When the line containing "FU32 HO_ENB_TEID_NEW (u32" appears in the entries below, begin printing there and stop after the line containing "S1AP_MME_STATUS_TRANSFER => handleMmeStatusXfer payload"; print each of those lines exactly and no other line.

─── Data for the task ───

(* ===== verification/Enb.v ===== *)
(** * The eNodeB

    [EnbNode] of [4g-simulator/src/enb/enb_node.cpp]: the radio side of the
    attach, the tracking area update and the S1 handover, and the commands
    that start them.  The command thread and the receive thread share the
    sequence number under [mme_send_mtx_], so each send is one step; the
    pauses of the simulation are not modelled. *)

From S2P Require Import Prelude Tlv Text NodeEnv NasEps S1ap.
#[local] Open Scope Z_scope.

Definition BASE_IMSI : Z := 404100000000000.

Record EnbNode : Type := mkEnb {
  next_enb_teid_ : Z;
  next_enb_ue_id_ : Z;
  enb_next_seq_ : Z;
  mme_valid : bool;            (** [mme_conn_.valid()] *)
  cmd_queue_ : list bytes
}.

(** With the MME connected. *)
Definition newEnb : EnbNode := mkEnb 100 1 1 true [].

(** ** Locals and cases of the handlers *)

Record DlNas : Type := mkDl {
  dl_mme_id : Z; dl_enb_id : Z; dl_nas_type : Z; dl_rand : bytes; dl_autn : bytes
}.

Definition dl_nas_cases : cases DlNas :=
  [(MME_UE_S1AP_ID, RdU32 (fun v l => mkDl v (dl_enb_id l) (dl_nas_type l) (dl_rand l) (dl_autn l)));
   (ENB_UE_S1AP_ID, RdU32 (fun v l => mkDl (dl_mme_id l) v (dl_nas_type l) (dl_rand l) (dl_autn l)));
   (NAS_MSG_TYPE, RdU8 (fun v l => mkDl (dl_mme_id l) (dl_enb_id l) v (dl_rand l) (dl_autn l)));
   (NAS_RAND, RdBytes (fun v l => mkDl (dl_mme_id l) (dl_enb_id l) (dl_nas_type l) v (dl_autn l)));
   (NAS_AUTN, RdBytes (fun v l => mkDl (dl_mme_id l) (dl_enb_id l) (dl_nas_type l) (dl_rand l) v))].

Record Icsr : Type := mkIcsr {
  ic_mme_id : Z; ic_enb_id : Z; ic_sgw_teid : Z; ic_ue_ip : bytes; ic_nas_type : Z
}.

Definition icsr_cases : cases Icsr :=
  [(MME_UE_S1AP_ID, RdU32 (fun v l => mkIcsr v (ic_enb_id l) (ic_sgw_teid l) (ic_ue_ip l) (ic_nas_type l)));
   (ENB_UE_S1AP_ID, RdU32 (fun v l => mkIcsr (ic_mme_id l) v (ic_sgw_teid l) (ic_ue_ip l) (ic_nas_type l)));
   (ICSR_SGW_TEID, RdU32 (fun v l => mkIcsr (ic_mme_id l) (ic_enb_id l) v (ic_ue_ip l) (ic_nas_type l)));
   (NAS_MSG_TYPE, RdU8 (fun v l => mkIcsr (ic_mme_id l) (ic_enb_id l) (ic_sgw_teid l) (ic_ue_ip l) v));
   (NAS_UE_IP, RdBytes (fun v l => mkIcsr (ic_mme_id l) (ic_enb_id l) (ic_sgw_teid l) v (ic_nas_type l)))].

(** The two identifiers, and the two counters of the status transfer. *)
Record EnbIds : Type := mkEids { e_mme_id : Z; e_enb_id : Z; e_ul : Z; e_dl : Z }.

Definition enb_ids_cases : cases EnbIds :=
  [(MME_UE_S1AP_ID, RdU32 (fun v l => mkEids v (e_enb_id l) (e_ul l) (e_dl l)));
   (ENB_UE_S1AP_ID, RdU32 (fun v l => mkEids (e_mme_id l) v (e_ul l) (e_dl l)))].

Definition xfer_cases : cases EnbIds :=
  enb_ids_cases ++
  [(HO_PDCP_SN_UL, RdU32 (fun v l => mkEids (e_mme_id l) (e_enb_id l) v (e_dl l)));
   (HO_PDCP_SN_DL, RdU32 (fun v l => mkEids (e_mme_id l) (e_enb_id l) (e_ul l) v))].

Definition noEids : EnbIds := mkEids 0 0 0 0.

(** The response the simulated UE computes from the challenge. *)
Definition ue_res (rand_b : bytes) : bytes := map (fun b => Z.lxor b 0x55) (take 8 rand_b).

Definition kenb_of (enb_id mme_id : Z) : bytes :=
  map (fun i => u8 (Z.land (u32 (enb_id * 31 + mme_id * 17 + Z.of_nat i * 7)) 0xFF)) (seq 0 32).

(** ** The handlers *)

Section Enb.
Context {W : Type} `{Env W}.

Definition enb_seq : M (EnbNode * W) Z :=
  n ← get_state;
  modify (fun s => mkEnb (next_enb_teid_ s) (next_enb_ue_id_ s) (u32 (enb_next_seq_ s + 1))
                     (mme_valid s) (cmd_queue_ s));;
  mret (enb_next_seq_ n).

Definition enb_teid : M (EnbNode * W) Z :=
  n ← get_state;
  modify (fun s => mkEnb (u32 (next_enb_teid_ s + 1)) (next_enb_ue_id_ s) (enb_next_seq_ s)
                     (mme_valid s) (cmd_queue_ s));;
  mret (next_enb_teid_ n).

(** [MessageWriter w(type, next_seq_++); ...; mme_conn_.sendFrame(w.frame())]. *)
Definition to_mme (type : MessageType) (fs : list field) : M (EnbNode * W) unit :=
  seq ← enb_seq; send mme_conn_ (frame (message type seq fs));; mret tt.

(** A capture of an S1AP PDU, uplink or downlink. *)
Definition cap_up (name pdu : bytes) : M (EnbNode * W) unit :=
  pcap (writeS1AP name IP_ENB PORT_S1AP IP_MME PORT_S1AP pdu).
Definition cap_down (name pdu : bytes) : M (EnbNode * W) unit :=
  pcap (writeS1AP name IP_MME PORT_S1AP IP_ENB PORT_S1AP pdu).

Definition handleDLNas (payload : bytes) : M (EnbNode * W) unit :=
  l ← parse_payload dl_nas_cases payload (mkDl 0 0 0 [] []);
  let mme_id := dl_mme_id l in
  let enb_id := dl_enb_id l in
  let nas_type := dl_nas_type l in
  (if (nas_type =? 0x52) && (16 <=? length (dl_rand l))%nat && (16 <=? length (dl_autn l))%nat then
     cap_down (str "NAS-AuthRequest(DL)")
       (buildDlNasTransport mme_id enb_id (buildAuthRequest (dl_rand l) (dl_autn l)))
   else if nas_type =? 0x5D then
     cap_down (str "NAS-SecurityModeCmd(DL)")
       (buildDlNasTransport mme_id enb_id SECURITY_MODE_COMMAND)
   else mret tt);;
  if nas_type =? 0x5D then
    to_mme S1AP_UL_NAS_TRANSPORT
      [FU32 MME_UE_S1AP_ID mme_id; FU32 ENB_UE_S1AP_ID enb_id; FU8 NAS_MSG_TYPE 0x5E];;
    cap_up (str "NAS-SecurityModeComplete(UL)")
      (buildUlNasTransport mme_id enb_id SECURITY_MODE_COMPLETE)
  else if (nas_type =? 0x52) && (8 <=? length (dl_rand l))%nat then
    let res := ue_res (dl_rand l) in
    to_mme S1AP_UL_NAS_TRANSPORT
      [FU32 MME_UE_S1AP_ID mme_id; FU32 ENB_UE_S1AP_ID enb_id; FU8 NAS_MSG_TYPE 0x53;
       FBytes NAS_RES res];;
    cap_up (str "NAS-AuthResponse(UL)") (buildUlNasTransport mme_id enb_id (buildAuthResponse res))
  else mret tt.

Definition handleICSR (payload : bytes) : M (EnbNode * W) unit :=
  l ← parse_payload icsr_cases payload (mkIcsr 0 0 0 [] 0);
  let mme_id := ic_mme_id l in
  let enb_id := ic_enb_id l in
  teid ← enb_teid;
  let ue_ip4 := if (4 <=? length (ic_ue_ip l))%nat then take 4 (ic_ue_ip l) else [0; 0; 0; 0] in
  cap_down (str "S1AP-InitialContextSetupReq")
    (buildInitialContextSetupRequest mme_id enb_id (ic_sgw_teid l) ue_ip4 (kenb_of enb_id mme_id));;
  to_mme S1AP_INITIAL_CONTEXT_SETUP_RSP
    [FU32 MME_UE_S1AP_ID mme_id; FU32 ENB_UE_S1AP_ID enb_id; FU32 ICSR_ENB_TEID teid];;
  cap_up (str "S1AP-InitialContextSetupRsp")
    (buildInitialContextSetupResponse mme_id enb_id teid);;
  to_mme S1AP_UL_NAS_TRANSPORT
    [FU32 MME_UE_S1AP_ID mme_id; FU32 ENB_UE_S1AP_ID enb_id; FU8 NAS_MSG_TYPE 0x46];;
  cap_up (str "NAS-AttachComplete(UL)") (buildUlNasTransport mme_id enb_id ATTACH_COMPLETE).

Definition handleTauAccept (payload : bytes) : M (EnbNode * W) unit :=
  l ← parse_payload enb_ids_cases payload noEids;
  cap_down (str "NAS-TauAccept(DL)") (buildDlNasTransport (e_mme_id l) (e_enb_id l) buildTauAccept).

Definition handleHoRequest (payload : bytes) : M (EnbNode * W) unit :=
  l ← parse_payload enb_ids_cases payload noEids;
  cap_down (str "S1AP-HandoverRequest") (buildHandoverRequest (e_mme_id l) (e_enb_id l));;
  new_teid ← enb_teid;
  cap_up (str "S1AP-HandoverRequestAck") (buildHandoverRequestAck (e_mme_id l) (e_enb_id l));;
  to_mme S1AP_HANDOVER_REQUEST_ACK
    [FU32 MME_UE_S1AP_ID (e_mme_id l); FU32 ENB_UE_S1AP_ID (e_enb_id l);
     FU32 HO_ENB_TEID_NEW new_teid].

Definition handleHoCommand (payload : bytes) : M (EnbNode * W) unit :=
  l ← parse_payload enb_ids_cases payload noEids;
  cap_down (str "S1AP-HandoverCommand") (buildHandoverCommand (e_mme_id l) (e_enb_id l));;
  cap_up (str "S1AP-ENBStatusTransfer") (buildENBStatusTransfer (e_mme_id l) (e_enb_id l));;
  to_mme S1AP_ENB_STATUS_TRANSFER
    [FU32 MME_UE_S1AP_ID (e_mme_id l); FU32 ENB_UE_S1AP_ID (e_enb_id l);
     FU32 HO_PDCP_SN_UL 42; FU32 HO_PDCP_SN_DL 37].

Definition handleMmeStatusXfer (payload : bytes) : M (EnbNode * W) unit :=
  l ← parse_payload xfer_cases payload noEids;
  cap_down (str "S1AP-MMEStatusTransfer") (buildMMEStatusTransfer (e_mme_id l) (e_enb_id l));;
  cap_up (str "S1AP-HandoverNotify") (buildHandoverNotify (e_mme_id l) (e_enb_id l));;
  seq ← enb_seq;
  n ← get_state;
  send mme_conn_ (frame (message S1AP_HANDOVER_NOTIFY seq
    [FU32 MME_UE_S1AP_ID (e_mme_id l); FU32 ENB_UE_S1AP_ID (e_enb_id l);
     FU32 HO_ENB_TEID_NEW (u32 (next_enb_teid_ n - 1))]));;
  mret tt.

Definition handleUeCtxRelCmd (payload : bytes) : M (EnbNode * W) unit :=
  l ← parse_payload enb_ids_cases payload noEids;
  cap_down (str "S1AP-UEContextReleaseCmd")
    (buildUEContextReleaseCommand (e_mme_id l) (e_enb_id l));;
  cap_up (str "S1AP-UEContextReleaseCmpl")
    (buildUEContextReleaseComplete (e_mme_id l) (e_enb_id l));;
  to_mme S1AP_UE_CONTEXT_RELEASE_CMPL
    [FU32 MME_UE_S1AP_ID (e_mme_id l); FU32 ENB_UE_S1AP_ID (e_enb_id l)].

(** One turn of [receiveLoop] on a payload. *)
Definition enb_receive (payload : bytes) : M (EnbNode * W) unit :=
  if (length payload <? 8)%nat then mret tt else
  match type_of_code (msgType (newReader payload)) with
  | Some S1AP_DL_NAS_TRANSPORT => handleDLNas payload
  | Some S1AP_INITIAL_CONTEXT_SETUP_REQ => handleICSR payload
  | Some S1AP_TAU_ACCEPT => handleTauAccept payload
  | Some S1AP_HANDOVER_REQUEST => handleHoRequest payload
  | Some S1AP_HANDOVER_COMMAND => handleHoCommand payload
  | Some S1AP_MME_STATUS_TRANSFER => handleMmeStatusXfer payload
  | Some S1AP_UE_CONTEXT_RELEASE_CMD => handleUeCtxRelCmd payload
  | _ => mret tt
  end.

(** ** Commands *)

(** The attach request of a UE, as the eNB writes it. *)
Definition attach_request_fields (ue_index : Z) : list field :=
  [FU32 ENB_UE_S1AP_ID ue_index; FU8 RRC_CAUSE 3; FU16 TAI_MCC 404; FU16 TAI_MNC 10;
   FU16 TAI_TAC 1; FU32 EUTRAN_CGI 1; FU8 NAS_PROTO_DISC 0x07; FU8 NAS_SEC_HDR 0x00;
   FU8 NAS_MSG_TYPE 0x41; FU8 NAS_ATTACH_TYPE 1; FU8 NAS_KSI 7; FU8 NAS_ID_TYPE 1;
   FU64 NAS_IMSI (u64 (BASE_IMSI + ue_index)); FU8 NAS_UE_CAP 0xE0].

Definition sendInitialUEMessage (ue_index : Z) : M (EnbNode * W) unit :=
  n ← get_state;
  if negb (mme_valid n) then mret tt else
  to_mme S1AP_INITIAL_UE_MSG (attach_request_fields ue_index);;
  cap_up (str "S1AP-InitialUEMsg(AttachReq)")
    (buildInitialUEMessage ue_index (u64 (BASE_IMSI + ue_index))).

Definition sendTauRequest (mme_id enb_id imsi : Z) : M (EnbNode * W) unit :=
  n ← get_state;
  if negb (mme_valid n) then mret tt else
  cap_up (str "NAS-TauReq(UL)") (buildUlNasTransport mme_id enb_id (buildTauRequest imsi));;
  to_mme S1AP_TAU_REQUEST
    [FU32 MME_UE_S1AP_ID mme_id; FU32 ENB_UE_S1AP_ID enb_id; FU64 TAU_IMSI imsi;
     FU8 TAU_UPDATE_TYPE 0x00].

Definition sendHandoverRequired (mme_id enb_id : Z) : M (EnbNode * W) unit :=
  n ← get_state;
  if negb (mme_valid n) then mret tt else
  cap_up (str "S1AP-HandoverRequired") (buildHandoverRequired mme_id enb_id);;
  to_mme S1AP_HANDOVER_REQUIRED
    [FU32 MME_UE_S1AP_ID mme_id; FU32 ENB_UE_S1AP_ID enb_id; FU64 TAU_IMSI (u64 (BASE_IMSI + mme_id));
     FU8 HO_TYPE 0; FU8 HO_CAUSE 0].

(** [next_enb_ue_id_++]. *)
Definition enb_ue_id : M (EnbNode * W) Z :=
  n ← get_state;
  modify (fun s => mkEnb (next_enb_teid_ s) (u32 (next_enb_ue_id_ s + 1)) (enb_next_seq_ s)
                     (mme_valid s) (cmd_queue_ s));;
  mret (next_enb_ue_id_ n).

(** [for (i = 0; i < n && !stop_.load(); ++i) sendInitialUEMessage(...)]. *)
Fixpoint attach_loop (n : nat) : M (EnbNode * W) unit :=
  match n with
  | O => mret tt
  | S n' =>
      stop ← stop_load;
      if stop : bool then mret tt else
      id ← enb_ue_id; sendInitialUEMessage id;; attach_loop n'
  end.

(** The number a command gives after position [k], [1] when it gives none. *)
Definition cmd_arg (k : nat) (cmd : bytes) : Z :=
  if (k <? length cmd)%nat then match stoi (drop k cmd) with Some n => n | None => 1 end else 1.

Definition processCommand (cmd : bytes) : M (EnbNode * W) unit :=
  if bool_decide (take 2 cmd = str "CR") then attach_loop (Z.to_nat (cmd_arg 3 cmd))
  else if bool_decide (take 3 cmd = str "TAU") then
    let ue_id := u32 (cmd_arg 4 cmd) in
    sendTauRequest ue_id ue_id (u64 (BASE_IMSI + ue_id))
  else if bool_decide (take 2 cmd = str "HO") then
    let ue_id := u32 (cmd_arg 3 cmd) in sendHandoverRequired ue_id ue_id
  else mret tt.

Definition submitCommand (cmd : bytes) : M (EnbNode * W) unit :=
  modify (fun s => mkEnb (next_enb_teid_ s) (next_enb_ue_id_ s) (enb_next_seq_ s) (mme_valid s)
                     (cmd_queue_ s ++ [cmd])).

(** One turn of [commandLoop]: the first command of the queue, when there is
    one, is taken and processed. *)
Definition commandLoop_turn : M (EnbNode * W) unit :=
  n ← get_state;
  match cmd_queue_ n with
  | [] => mret tt
  | cmd :: rest =>
      modify (fun s => mkEnb (next_enb_teid_ s) (next_enb_ue_id_ s) (enb_next_seq_ s) (mme_valid s) rest);;
      processCommand cmd
  end.

End Enb.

───

**Solution to this problem:**
     FU32 HO_ENB_TEID_NEW (u32 (next_enb_teid_ n - 1))]));;
  mret tt.

Definition handleUeCtxRelCmd (payload : bytes) : M (EnbNode * W) unit :=
  l ← parse_payload enb_ids_cases payload noEids;
  cap_down (str "S1AP-UEContextReleaseCmd")
    (buildUEContextReleaseCommand (e_mme_id l) (e_enb_id l));;
  cap_up (str "S1AP-UEContextReleaseCmpl")
    (buildUEContextReleaseComplete (e_mme_id l) (e_enb_id l));;
  to_mme S1AP_UE_CONTEXT_RELEASE_CMPL
    [FU32 MME_UE_S1AP_ID (e_mme_id l); FU32 ENB_UE_S1AP_ID (e_enb_id l)].

(** One turn of [receiveLoop] on a payload. *)
Definition enb_receive (payload : bytes) : M (EnbNode * W) unit :=
  if (length payload <? 8)%nat then mret tt else
  match type_of_code (msgType (newReader payload)) with
  | Some S1AP_DL_NAS_TRANSPORT => handleDLNas payload
  | Some S1AP_INITIAL_CONTEXT_SETUP_REQ => handleICSR payload
  | Some S1AP_TAU_ACCEPT => handleTauAccept payload
  | Some S1AP_HANDOVER_REQUEST => handleHoRequest payload
  | Some S1AP_HANDOVER_COMMAND => handleHoCommand payload
  | Some S1AP_MME_STATUS_TRANSFER => handleMmeStatusXfer payload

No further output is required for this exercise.